To do:
Please copy exactly the lines from the top of the data through the line containing "(forall f p, notification", and nothing else.

Dataset excerpts:
(* ===== verification/LifecycleProgress.v ===== *)
(** * The threads of a client do not deadlock

    A system in which neither the client's own code nor a notification can move
    any thread is at rest: what it waits for is application code, the end of a
    pause or a deadline, or the one notification that can be lost for good. *)

From S2P Require Export LifecycleFirst.

#[local] Open Scope Z_scope.

(** Where a thread waits for something outside the client's own code: the
    application, for the worker its callback, or the deadline of a wait. *)
Definition parked (p : Pc) : Prop :=
  p = Home \/ p = BackoffWait Asleep \/ exists captured, p = FirstWait captured Asleep.

Section lifecycle_progress.
  Context {T : TransportOps} {P : Platform}.

(** ** A lock that is taken is held by a thread whose place says so *)
Section locks.
  Context (lock : System T -> option thread_id) (holds : Pc -> bool).

Definition held_where (s : System T) : Prop := forall u, lock s = Some u ->
  exists r p, threads s !! u = Some (MkThread r p) /\ holds p = true.

(** What a transition may do to the lock: leave it free, take it and go to such a
    place, or leave it alone from another place. *)
Definition lock_next (s s' : System T) (t : thread_id) : Prop :=
  lock s' = None \/
  (lock s' = Some t /\ exists r p, threads s' !! t = Some (MkThread r p) /\ holds p = true) \/
  (lock s' = lock s /\ forall r p, threads s !! t = Some (MkThread r p) -> holds p = false).

Lemma reachable_held :
  (forall s, initial s -> lock s = None) -> holds Finished = false ->
  (forall f p, notification f -> holds (f p) = holds p) ->
  (forall s t l s', step s t l s' -> lock_next s s' t) ->
  forall s, reachable s -> held_where s.
Proof.
  intros Hi Hfin Hf Hnext. apply reachable_ind.
  - intros s Hs u. by rewrite (Hi s Hs).
  - intros s t l s' Hr IH Hs u Hu. destruct (Hnext _ _ _ _ Hs) as [E|[[E H]|[E H]]].
    + congruence.
    + rewrite E in Hu. by injection Hu as <-.
    + rewrite E in Hu. destruct (IH _ Hu) as (r & p & Hl & Hp).
      assert (u <> t) as Hn by (intros ->; rewrite (H _ _ Hl) in Hp; done).
      destruct (step_others _ _ _ _ Hs) as (f & Hnf & Ho). exists r, (f p). rewrite (Hf f p Hnf).
      destruct (Ho _ Hn) as [E'|[[E' _]|[E' _]]]; rewrite Hl in E'; [done..|].
      simplify_eq. congruence.
Qed.
End locks.

Lemma lifecycle_lock_next (s : System T) t l s' : step s t l s' ->
  lock_next lifecycle_lock holds_lifecycle s s' t.
Proof.
  intros Hs. unfold lock_next. destruct Hs; try (right; right; split; [done|]; intros; by simplify_eq).
  - destruct (holds_lifecycle (next e)) eqn:E.
    + right; left. split; [unfold apply_effect; by rewrite E|]. exists r.
      eexists. rewrite (apply_effect_self _ _ _ _ _ H) by done. split; [done|].
      destruct (notifies e); [|done]. rewrite notification_holds; [done|by right; right].
    + left. unfold apply_effect. by rewrite E.
  - simpl. destruct (holds_lifecycle p) eqn:E; [by left|]. right; right. split; [done|].
    intros. by simplify_eq.
  - right; right. split; [done|]. intros. simplify_eq. by_pc p.
  - right; right. split; [done|]. intros. simplify_eq. by destruct H0 as [-> | ->].
Qed.

Lemma recheck_lock (s s0 : System T) t r p :
  lock_next data_lock holds_data s (set_pc t r p s0 <| data_lock := lock_if (holds_data p) t None |>) t.
Proof.
  unfold lock_next. simpl. destruct (holds_data p) eqn:E; [|by left]. right; left. split; [done|].
  exists r, p. by rewrite lookup_insert_eq.
Qed.

Lemma data_lock_next (s : System T) t l s' : step s t l s' -> lock_next data_lock holds_data s s' t.
Proof.
  intros Hs. destruct Hs; try apply recheck_lock;
    try (right; right; split; [done|]; intros; by simplify_eq).
  - right; right. split; [unfold apply_effect; by destruct (spawns e), (notifies e)|].
    intros. simplify_eq. by_pc p.
  - unfold lock_next. simpl. destruct (holds_data p) eqn:E; [by left|]. right; right. split; [done|].
    intros. by simplify_eq.
  - right; right. split; [done|]. intros. simplify_eq.
    by_pc p.
Qed.

(** ** Systems at rest *)

(** Only the application or the end of a wait moves a thread. *)
Definition quiescent (s : System T) : Prop := forall t l s', step s t l s' ->
  l = LApplication \/ l = LWaitEnds.

(** Threads that sleep, or join one that has not finished, do not move. *)
Definition waits_for_ever (s : System T) : Prop := forall t r p, threads s !! t = Some (MkThread r p) ->
  asleep p = true \/ p = Finished \/
  exists k id, p = StopJoining k id /\ threads s !! id <> Some (MkThread Worker Finished).

Lemma waits_for_ever_quiescent s : waits_for_ever s -> quiescent s.
Proof.
  intros Hw t l s' Hs. destruct Hs; try (by auto); exfalso;
    (match goal with H : threads s !! t = Some _ |- _ =>
       destruct (Hw _ _ _ H) as [Ha|[Ha|(k0 & id0 & Ha & Hn)]] end; simplify_eq/=; try done).
  all: by_pc p || by destruct H0; subst.
Qed.

Lemma quiescent_data s : reachable s -> quiescent s -> data_lock s = None.
Proof.
  intros Hr Hq. destruct (data_lock s) as [u|] eqn:E; [|done]. exfalso.
  destruct (reachable_held data_lock holds_data) with (s := s) (u := u) as (r & p & Hl & Hp); try done.
  - by intros s0 (_ & _ & ? & _).
  - intros f p [-> | [-> | ->]]; by_pc p.
  - apply data_lock_next.
  - destruct (set_wait Asleep p) as [p'|] eqn:Ew; [|by_pc p].
    destruct (Hq u LClient _ (step_block s u r p p' Hl ltac:(by rewrite Hp, orb_true_r) Ew)); done.
Qed.

Section progress.
  Context (a : os_answer) (s : System T).
  Hypothesis (Hr : reachable s) (Hq : quiescent s).

(** A thread that could make a lifecycle section would. *)
Lemma quiescent_section t r p e : threads s !! t = Some (MkThread r p) ->
  lifecycle_lock s = lock_if (holds_lifecycle p) t None ->
  lifecycle_section t p a (Throw (RuntimeError "no thread")) (world s) (handle s) = Some e -> False.
Proof.
  intros Hl Hk He.
  destruct (Hq t LClient (apply_effect t r e s)); [|done..]. eapply step_section; [done..| |].
  - left. by apply quiescent_data.
  - assert (spawns e = None) as ->; [|done]. revert He.
    destruct p as [| | |v| | |c v|cb|cb v|cb v|cb id|cb|cb| |k|k|k v|k id|k|k]; try done;
      try (destruct v; try done); intros [= <-]; try done;
      unfold start_pass, stop_pass; by repeat case_match.
Qed.

Lemma quiescent_lifecycle : lifecycle_lock s = None.
Proof.
  destruct (lifecycle_lock s) as [u|] eqn:E; [|done]. exfalso.
  destruct (reachable_held lifecycle_lock holds_lifecycle) with (s := s) (u := u) as (r & p & Hl & Hp);
    try done.
  - by intros s0 (_ & ? & _).
  - intros f p. apply notification_holds.
  - apply lifecycle_lock_next.
  - destruct (set_wait Asleep p) as [p'|] eqn:Ew.
    + destruct (Hq u LClient _ (step_block s u r p p' Hl ltac:(by rewrite Hp) Ew)); done.
    + destruct p; try done. eapply quiescent_section; [exact Hl|by rewrite E|done].
Qed.

(** No transition of the client's own code starts here. *)
Lemma quiescent_stuck t s' : ~ step s t LClient s' /\ ~ step s t LWorker s'.
Proof. split; intros H; by destruct (Hq _ _ _ H). Qed.

Lemma quiescent_place t r p : threads s !! t = Some (MkThread r p) ->
  parked p \/ p = Finished \/ (exists cb, p = StartExitWait cb Asleep) \/ idle_wait p = Some Asleep \/
  exists id, joins p = Some id /\ threads s !! id <> Some (MkThread Worker Finished).
Proof.
  intros Hl. pose proof (quiescent_data s Hr Hq) as Hd. pose proof quiescent_lifecycle as Hk.
  pose proof (fun e => quiescent_section t r p e Hl) as Hsec. rewrite Hk in Hsec.
  pose proof (fun s' => proj1 (quiescent_stuck t s')) as Hc.
  pose proof (fun s' => proj2 (quiescent_stuck t s')) as Hw.
  assert (pc_of r p = true) as Hp
    by (destruct (reachable_mode _ Hr) as (m & Hm); apply (mode_ok_thread _ _ _ _ _ Hm Hl)).
  assert (forall p', holds_lifecycle p || holds_data p = true -> set_wait Asleep p <> Some p') as Hb.
  { intros p' Hh Hx. by destruct (Hc _ (step_block s t r p p' Hl Hh Hx)). }
  destruct p as [| | |v| | |c v|cb|cb v|cb v|cb id|cb|cb| |k|k|k v|k id|k|k];
    try (exfalso; by eapply Hsec); try destruct v;
    try (exfalso; by eapply Hsec); try (exfalso; by eapply Hb).
  - by left; left.
  - exfalso. destruct r; try done. by eapply Hc, (step_backoff s t Working); [|left|].
  - exfalso. destruct r; try done. by eapply Hw, step_announce.
  - by left; right; left.
  - exfalso. destruct r; try done. by eapply Hc, (step_backoff s t (BackoffWait Woken)); [|right|].
  - exfalso. destruct r; try done. by eapply Hw, step_finish_notify.
  - by right; left.
  - left. right; right. by exists c.
  - exfalso. by eapply Hc, step_first_recheck.
  - by right; right; right; left.
  - right; right; left. by exists cb.
  - right; right; right; right. exists id. split; [done|]. intros Hid. by eapply Hc, step_start_join.
  - exfalso. by eapply Hc, step_start_notify.
  - exfalso. pose proof (reachable_lock _ Hr _ _ _ Hl eq_refl). congruence.
  - by right; right; right; left.
  - right; right; right; right. exists id. split; [done|]. intros Hid. by eapply Hc, step_stop_join.
  - exfalso. by eapply Hc, step_stop_notify.
Qed.

(** A worker that has not exited is parked. *)
Lemma quiescent_worker id p : threads s !! id = Some (MkThread Worker p) -> p = Finished \/ parked p.
Proof.
  intros Hl. destruct (reachable_mode _ Hr) as (m & Hm).
  destruct (mode_ok_thread _ _ _ _ _ Hm Hl) as (Hp & _).
  destruct (quiescent_place _ _ _ Hl) as [?|[?|[(cb & ->)|[Hi|(j & Hj & _)]]]]; [by auto..|done| |];
    exfalso; by destruct p.
Qed.

(** There is a worker, in application code or in a wait with a deadline. *)
Definition worker_parked : Prop := exists id p, threads s !! id = Some (MkThread Worker p) /\ parked p.

Lemma quiescent_join t r p id : threads s !! t = Some (MkThread r p) -> joins p = Some id ->
  threads s !! id <> Some (MkThread Worker Finished) -> worker_parked.
Proof.
  intros Hl Hj Hn. destruct (reachable_mode _ Hr) as (m & Hm).
  destruct (joiner_mode _ _ _ _ _ _ Hm Hl) as [(id' & Hj' & ->)| ->].
  - unfold joiner. by rewrite Hj.
  - simplify_eq. destruct (mode_ok_core _ _ _ Hm) as (_ & _ & _ & (q & Hq') & _).
    exists id, q. split; [done|]. destruct (quiescent_worker _ _ Hq') as [-> |?]; done.
  - exfalso. destruct (mode_ok_thread _ _ _ _ _ Hm Hl) as (_ & Hc & _). unfold claims in Hc.
    simpl in Hc. by rewrite Hj in Hc.
Qed.

Lemma quiescent_joining : joining_ (im (world s)) = true -> worker_parked.
Proof.
  intros Hj. destruct (reachable_mode _ Hr) as (m & Hm). pose proof (mode_ok_core _ _ _ Hm) as Hc.
  destruct (joining_mode _ _ _ Hm Hj) as [(t & id & ->)|(t & ->)].
  - destruct Hc as (_ & _ & _ & _ & [r p] & Hl & Hjs). simpl in Hjs.
    destruct (quiescent_place _ _ _ Hl) as [Hp|[-> |[(cb & ->)|[Hi|(j & Hj' & Hn)]]]]; try done.
    + by destruct Hp as [-> |[-> |(c & ->)]].
    + by destruct p.
    + by eapply quiescent_join.
  - exfalso. destruct Hc as (_ & _ & _ & [r p] & Hl & Hd). simpl in Hd.
    destruct (quiescent_place _ _ _ Hl) as [Hp|[-> |[(cb & ->)|[Hi|(j & Hj' & Hn)]]]]; try done.
    + by destruct Hp as [-> |[-> |(c & ->)]].
    + by destruct p.
    + by destruct p.
Qed.

Lemma quiescent_not_notifying v r q : threads s !! v = Some (MkThread r q) -> notifying q = true -> False.
Proof.
  intros Hl Hn. destruct (quiescent_place _ _ _ Hl) as [Hp|[-> |[(cb & ->)|[Hi|(j & Hj & _)]]]]; try done.
  - by destruct Hp as [-> |[-> |(c & ->)]].
  - by destruct q.
  - by destruct q.
Qed.

Lemma quiescent_exit : worker_exited_ (im (world s)) = true \/ worker_parked.
Proof.
  destruct (worker_exited_ (im (world s))) eqn:E; [by left|]. right.
  destruct (reachable_mode _ Hr) as (m & Hm). destruct (worker_exists _ _ _ Hm E) as (id & q & Hl).
  exists id, q. split; [done|]. destruct (quiescent_worker _ _ Hl) as [-> |?]; [|done].
  destruct (mode_ok_thread _ _ _ _ _ Hm Hl) as (_ & _ & [_ Ex]); [done|]. simpl in Ex. congruence.
Qed.

End progress.

(** What a thread of a system at rest waits for. *)
Definition rests (s : System T) (p : Pc) : Prop :=
  parked p \/ p = Finished \/
  ((is_Some (joins p) \/ idle_wait p = Some Asleep) /\ worker_parked s) \/
  (exists cb, p = StartExitWait cb Asleep) /\
    (worker_exited_ (im (world s)) = true \/ worker_parked s).

(** C5: the client does not deadlock: when neither its own code nor a
    notification can move any thread, both mutexes are free, the deferred
    destroyer has no work, and each thread is in application code (the sample
    callback included), in a wait with a deadline, or has finished; or it waits,
    in [start] or [stop], for the worker, directly or through the thread that
    joins it, and the worker is in its callback or in a wait with a deadline; or
    it is the [start] that missed the end of a faulted worker.  A wait for the
    first sample is at rest only while what it waits for has not happened, [stop]
    apart. *)
Theorem no_deadlock (a : os_answer) s : reachable s -> quiescent s ->
  lifecycle_lock s = None /\ data_lock s = None /\
  (forall t, threads s !! t = Some (MkThread Destroyer Home) -> handle s <> Queued) /\
  (forall t r captured, threads s !! t = Some (MkThread r (FirstWait captured Asleep)) ->
     wait_done captured (im (world s)) = true -> stopping_ (im (world s)) = true) /\
  forall t r p, threads s !! t = Some (MkThread r p) -> rests s p.
Proof.
  intros Hr Hq. split_and!; [by eapply quiescent_lifecycle|by apply quiescent_data| | |].
  - intros t Hl Hh. by destruct (Hq _ _ _ (step_destroyer s t Hl Hh)).
  - intros t r c Hl Hd. destruct (reachable_first _ Hr _ _ _ _ _ Hl eq_refl Hd) as [?|[?|[_ (w & Hw)]]];
      [done..|]. by destruct (Hq _ _ _ (step_announce s w Hw)).
  - intros t r p Hl. unfold rests.
    destruct (quiescent_place a s Hr Hq _ _ _ Hl) as [?|[?|[?|[Hi|(j & Hj & Hn)]]]]; [by auto..| | |].
    + right; right; right. split; [done|]. by eapply quiescent_exit.
    + right; right; left. split; [by right|].
      destruct (reachable_idle _ Hr _ _ _ Hl) as [_ Ha].
      destruct (Ha Hi) as [?|(v & r' & q & Hv & Hv')]; [by eapply quiescent_joining|].
      by destruct (quiescent_not_notifying a s Hr Hq _ _ _ Hv Hv').
    + right; right; left. split; [left; by rewrite Hj|]. by eapply quiescent_join.
Qed.

End lifecycle_progress.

Your response:
(* ===== verification/LifecycleProgress.v ===== *)
(** * The threads of a client do not deadlock

    A system in which neither the client's own code nor a notification can move
    any thread is at rest: what it waits for is application code, the end of a
    pause or a deadline, or the one notification that can be lost for good. *)

From S2P Require Export LifecycleFirst.

#[local] Open Scope Z_scope.

(** Where a thread waits for something outside the client's own code: the
    application, for the worker its callback, or the deadline of a wait. *)
Definition parked (p : Pc) : Prop :=
  p = Home \/ p = BackoffWait Asleep \/ exists captured, p = FirstWait captured Asleep.

Section lifecycle_progress.
  Context {T : TransportOps} {P : Platform}.

(** ** A lock that is taken is held by a thread whose place says so *)
Section locks.
  Context (lock : System T -> option thread_id) (holds : Pc -> bool).

Definition held_where (s : System T) : Prop := forall u, lock s = Some u ->
  exists r p, threads s !! u = Some (MkThread r p) /\ holds p = true.

(** What a transition may do to the lock: leave it free, take it and go to such a
    place, or leave it alone from another place. *)
Definition lock_next (s s' : System T) (t : thread_id) : Prop :=
  lock s' = None \/
  (lock s' = Some t /\ exists r p, threads s' !! t = Some (MkThread r p) /\ holds p = true) \/
  (lock s' = lock s /\ forall r p, threads s !! t = Some (MkThread r p) -> holds p = false).

Lemma reachable_held :
  (forall s, initial s -> lock s = None) -> holds Finished = false ->
  (forall f p, notification f -> holds (f p) = holds p) ->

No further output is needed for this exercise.